Me? But I’m not a hoarder. Or an alcoholic.’

‘No, but you do …’ He rubs his nose. ‘You have had a history of spending issues, wouldn’t you agree?’

I inhale sharply. That’s below the belt. Waaay below the belt. So I’ve had a few minor problems in my time. So I’ve had a couple of teeny financial blips. If I were a FTSE company you’d call them ‘corrections’ and just shove them at the back of the annual report and forget about them. Not drag them up at every opportunity. Not suggest rehab.

‘So, what, I’m an addict now? Thanks a lot, Luke!’

‘No! But—’

‘I can’t believe you’re making these accusations in front of our child.’ I clasp Minnie to me dramatically. ‘What, you think I’m an unfit mother?’

‘No!’ Luke rubs his head. ‘It was just an idea. Nanny Sue suggested the same, remember?’

I glare at him balefully. I don’t want to be reminded of Nanny Sue. I’m never hiring a so-called ‘expert’ again. Her brief was to help us with Minnie’s behaviour, and what did she do? Turn the spotlight on me. Start talking about my behaviour, as if that’s got anything to do with anything.

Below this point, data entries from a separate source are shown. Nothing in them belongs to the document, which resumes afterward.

(** * BEAT installer: artifact collection, per-IDE rendering and cleanup

  A shallow embedding of the IDE installers under
  [tools/cli/installers/lib] and the properties of their
  collection, rendering, cleanup and configuration code.

  Strings are byte strings ([string] of the Standard Library); the
  JavaScript string methods are modelled on them, with case mapping
  and white space restricted to the ASCII range.  The file system is
  a finite map from paths to nodes; asynchronous calls are awaited in
  program order, so an installer is a function from a world (file
  tree and log of issued file-system calls) to an outcome and a new
  world. *)

From Stdlib Require Import Ascii String List Bool Arith Lia.
From stdpp Require Import gmap strings list fin_maps.

Set Warnings "-register-all".
#[local] Arguments String.append !_ _ : simpl nomatch.

(* ================================================================== *)
(** ** JavaScript string primitives *)
(* ================================================================== *)

Module Js.

Definition dquote : ascii := "034"%char.
Definition newline : ascii := "010"%char.
Definition nl : string := String newline EmptyString.
Definition dq : string := String dquote EmptyString.

(** [String.prototype.toUpperCase], ASCII letters only. *)
Definition toUpperChar (c : ascii) : ascii :=
  let n := nat_of_ascii c in
  if (97 <=? n) && (n <=? 122) then ascii_of_nat (n - 32) else c.

Fixpoint toUpperCase (s : string) : string :=
  match s with
  | EmptyString => EmptyString
  | String c s' => String (toUpperChar c) (toUpperCase s')
  end.

(** [s.startsWith(p)] *)
Fixpoint startsWith (p s : string) : bool :=
  match p, s with
  | EmptyString, _ => true
  | String a p', String b s' => Ascii.eqb a b && startsWith p' s'
  | String _ _, EmptyString => false
  end.

(** [s.endsWith(suf)]: some suffix of [s] is [suf]. *)
Fixpoint endsWith (suf s : string) : bool :=
  String.eqb suf s ||
  match s with
  | EmptyString => false
  | String _ s' => endsWith suf s'
  end.

(** [s.includes(sub)] *)
Fixpoint includes (sub s : string) : bool :=
  startsWith sub s ||
  match s with
  | EmptyString => false
  | String _ s' => includes sub s'
  end.

Fixpoint drop (n : nat) (s : string) : string :=
  match n, s with
  | O, _ => s
  | S k, String _ s' => drop k s'
  | S _, EmptyString => EmptyString
  end.

(** [s.slice(1)] *)
Definition slice1 (s : string) : string := drop 1 s.

(** The replacement text of [replace]/[replaceAll] for a string
    pattern (GetSubstitution with no capture groups): a dollar sign
    followed by a dollar sign, an ampersand, a backquote or a quote
    stands for a dollar sign, the matched text, the text before the
    match and the text after it. *)
Fixpoint substitution (matched before after rep : string) : string :=
  match rep with
  | EmptyString => EmptyString
  | String a t =>
      if Ascii.eqb a "$"%char then
        match t with
        | String c r =>
            if Ascii.eqb c "$"%char then String "$"%char (substitution matched before after r)
            else if Ascii.eqb c "&"%char then matched +:+ substitution matched before after r
            else if Ascii.eqb c "`"%char then before +:+ substitution matched before after r
            else if Ascii.eqb c "'"%char then after +:+ substitution matched before after r
            else String a (substitution matched before after t)
        | EmptyString => String a EmptyString
        end
      else String a (substitution matched before after t)
  end.

(** [s.replace(pat, rep)] with a non-empty string pattern: the first
    occurrence only.  [before] is the text already passed. *)
Fixpoint replace_from (pat rep before s : string) : string :=
  if startsWith pat s then
    substitution pat before (drop (String.length pat) s) rep
      +:+ drop (String.length pat) s
  else
    match s with
    | EmptyString => EmptyString
    | String c s' => String c (replace_from pat rep (before +:+ String c EmptyString) s')
    end.

Definition replace (pat rep s : string) : string :=
  replace_from pat rep EmptyString s.

(** [s.replaceAll(pat, rep)] with a non-empty string pattern: every
    occurrence, left to right, without overlap.  [skip] counts the
    characters of a match still to be passed over. *)
Fixpoint replaceAll_from (pat rep before : string) (skip : nat) (s : string) : string :=
  match s with
  | EmptyString => EmptyString
  | String c s' =>
      match skip with
      | S k => replaceAll_from pat rep (before +:+ String c EmptyString) k s'
      | O =>
          if startsWith pat s then
            substitution pat before (drop (String.length pat) s) rep
              +:+ replaceAll_from pat rep (before +:+ String c EmptyString)
                    (String.length pat - 1) s'
          else String c (replaceAll_from pat rep (before +:+ String c EmptyString) 0 s')
      end
  end.

Definition replaceAll (pat rep s : string) : string :=
  replaceAll_from pat rep EmptyString 0 s.

(** [s.replaceAll(/[\\/]/g, '-')]: every slash and backslash becomes
    the given character. *)
Definition is_sep (c : ascii) : bool :=
  Ascii.eqb c "/"%char || Ascii.eqb c "\"%char.

Fixpoint replaceSeps (by_ : ascii) (s : string) : string :=
  match s with
  | EmptyString => EmptyString
  | String c s' => String (if is_sep c then by_ else c) (replaceSeps by_ s')
  end.

(** [s.replaceAll('\\', '/')] *)
Fixpoint replaceChar (from to_ : ascii) (s : string) : string :=
  match s with
  | EmptyString => EmptyString
  | String c s' => String (if Ascii.eqb c from then to_ else c) (replaceChar from to_ s')
  end.

(** [s.split(sep)] for a one-character separator. *)
Fixpoint split (sep : ascii) (s : string) : list string :=
  match s with
  | EmptyString => [EmptyString]
  | String c s' =>
      if Ascii.eqb c sep then EmptyString :: split sep s'
      else match split sep s' with
           | w :: ws => String c w :: ws
           | [] => [String c EmptyString]
           end
  end.

(** [l.join(sep)] *)
Fixpoint join (sep : string) (l : list string) : string :=
  match l with
  | [] => EmptyString
  | [w] => w
  | w :: ws => w +:+ sep +:+ join sep ws
  end.

(** White space of [\s] and of [trim], ASCII range: tab, line feed,
    vertical tab, form feed, carriage return, space. *)
Definition is_space (c : ascii) : bool :=
  let n := nat_of_ascii c in
  ((9 <=? n) && (n <=? 13)) || (n =? 32).

Fixpoint trimStart (s : string) : string :=
  match s with
  | EmptyString => EmptyString
  | String c s' => if is_space c then trimStart s' else s
  end.

(** [trimEnd]: a character is kept when it is not white space or
    when something is kept after it. *)
Fixpoint trimEnd (s : string) : string :=
  match s with
  | EmptyString => EmptyString
  | String c s' =>
      match trimEnd s' with
      | EmptyString => if is_space c then EmptyString else String c EmptyString
      | t => String c t
      end
  end.

Definition trim (s : string) : string := trimEnd (trimStart s).

(** A JavaScript value is truthy unless it is one of the falsy
    values; for a string, unless it is empty. *)
Definition nonempty (s : string) : bool :=
  match s with EmptyString => false | String _ _ => true end.

End Js.
(** The four rows of the table on one volume, run to the end: which
    attacher is called, and on which array. *)
Example dispatch_table_runs :
  let E := Fixtures.env None (Some Fixtures.metroLun, None) (Some Fixtures.normalPair, None)
             [VMap Fixtures.mapping; VNil] in
  let calls w := List.filter is_ReflectCall (trace (AttachVolume E 0 "v1" ∅ w).2) in
  let local := NewAttacher "DoradoV6" (Some 10) "iscsi" "csi" ["192.168.0.2"] ∅ in
  let remote := NewAttacher "DoradoV6" (Some 11) "iscsi" "csi" ["192.168.0.2"] ∅ in
  calls (Fixtures.world true true)
  = [EvReflectCall (NewMetroAttacher local remote "iscsi") "ControllerAttach" "pvc-v1" ∅
       [VMap Fixtures.mapping; VNil]]
  ∧ calls (Fixtures.world true false)
    = [EvReflectCall local "ControllerAttach" "pvc-v1" ∅ [VMap Fixtures.mapping; VNil]]
  ∧ calls (Fixtures.world false true)
    = [EvReflectCall remote "ControllerAttach" "pvc-v1" ∅ [VMap Fixtures.mapping; VNil]]
  ∧ calls (Fixtures.world false false) = [].
Proof. repeat split; vm_compute; reflexivity. Qed.

(** C4: a relationship blob that is missing, is not a string or does not
    parse makes the metro check answer false (an error is logged), and the
    request is dispatched to the common handler on the plugin itself, for
    every method and whatever the state of the two arrays; an attach then
    succeeds with the mapping the local attacher returns. *)
Theorem malformed_blob_fails_open E info w :
  malformed E info →
  ∃ format args,
    let w1 := extend w (EvLog Error format args) in
    isHyperMetro E info w = (Done false, w1)
    ∧ (∀ p localCli metroCli params method,
         handler E p (mkHandlerRequest localCli metroCli info params method) w
         = commonHandler E p p info params method w1)
    ∧ (∀ p pl remote name params lunName m,
         topology w p pl remote →
         storageOnline pl = true →
         env_GetLunByName E (cli pl) (lunNameOf E pl name) (trace w) = (Some info, None) →
         info !! "NAME" = Some (VString lunName) →
         (∀ tr, env_ReflectCall E (commonAttacherOf pl) "ControllerAttach" lunName params tr
                = [VMap m; VNil]) →
         (AttachVolume E p name params w).1 = Done (Some m, None)).
Proof.
  intros Hm.
  assert (Hall : ∀ w, ∃ format args,
             isHyperMetro E info w = (Done false, extend w (EvLog Error format args))).
  { intros w0. by apply isHyperMetro_malformed. }
  destruct (Hall w) as (format & args & Hw). exists format, args. cbn zeta.
  split; [done|]. split.
  - intros. unfold handler. cbn [lun]. by rewrite (bind_done _ _ _ _ _ Hw).
  - intros p pl remote name params lunName m T Hl Hg Hn Ho.
    unfold AttachVolume.
    rewrite (bind_done _ _ _ _ _ (pickClients_eq _ _ _ _ T)).
    rewrite (bind_done _ _ _ _ _ (deref_some _ _ _ (topology_local _ _ _ _ T))).
    cbn [fst snd]. fold (lunNameOf E pl name).
    unfold bind at 1. rewrite (getLunInfo_eq E _ _ _ _ _ T). unfold consulted.
    rewrite Hl, GetLunByName_eq, Hg.
    destruct (Hall (extend w (EvGetLunByName (cli pl) (lunNameOf E pl name) (Some info, None))))
      as (f' & a' & Hw').
    unfold handler, bind at 1. cbn [lun].
    rewrite (bind_done _ _ _ _ _ Hw'). cbn [negb parameters method].
    erewrite commonHandler_eq; [|exact (topology_local _ _ _ _ T)|done].
    by rewrite Ho.
Qed.

Lemma malformed_blob_fails_open_witness :
  ∃ format args,
    isHyperMetro (Fixtures.env None (None, None) (None, None) []) Fixtures.plainLun
      Fixtures.alone
    = (Done false, extend Fixtures.alone (EvLog Error format args)).
Proof.
  assert (Hm : malformed (Fixtures.env None (None, None) (None, None) []) Fixtures.plainLun)
    by (apply blob_missing; reflexivity).
  destruct (malformed_blob_fails_open _ _ Fixtures.alone Hm) as (format & args & H & _).
  by exists format, args.
Defined.

(* ================================================================== *)
(** ** The dual-array handler                                          *)
(* ================================================================== *)

Lemma iface_eq_string_true v s : iface_eq_string v s = true ↔ v = Some (VString s).
Proof.
  unfold iface_eq_string. destruct v as [[]|]; try (split; [done|intros; simplify_eq]).
  rewrite bool_decide_eq_true. split; [by intros ->|by intros [= ->]].
Qed.

Lemma iface_eq_string_false v s : iface_eq_string v s = false ↔ v ≠ Some (VString s).
Proof. rewrite <- iface_eq_string_true. by destruct (iface_eq_string v s). Qed.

‘Anyway, Golden Peace is an American place.’ I suddenly think of a winning argument. ‘I’m British. So.’

Luke looks perplexed. ‘So what?’

‘So, it wouldn’t work,’ I say patiently. ‘If I had issues, which I don’t, they’d be British issues. Totally different.’

‘But—’

‘Want Grana,’ chimes in Minnie. ‘Want Grana make cupcakes. Please. Pleeease.’

Both Luke and I stop mid-flow and turn in surprise. Minnie has sunk down cross-legged on to the floor and looks up, her bottom lip trembling. ‘Want Grana make cupcakes,’ she insists, and a tear balances on her lashes.

Grana is what Minnie calls my mum. Oh God, she’s homesick.

‘Darling!’ I put my arms around Minnie and hug her tight. ‘Sweetheart, lovely girl. We all want to see Grana, and we’ll see her very soon, but right now we’re in a different place and we’re going to make lots of new friends. Lots of new friends,’ I repeat, almost to convince myself.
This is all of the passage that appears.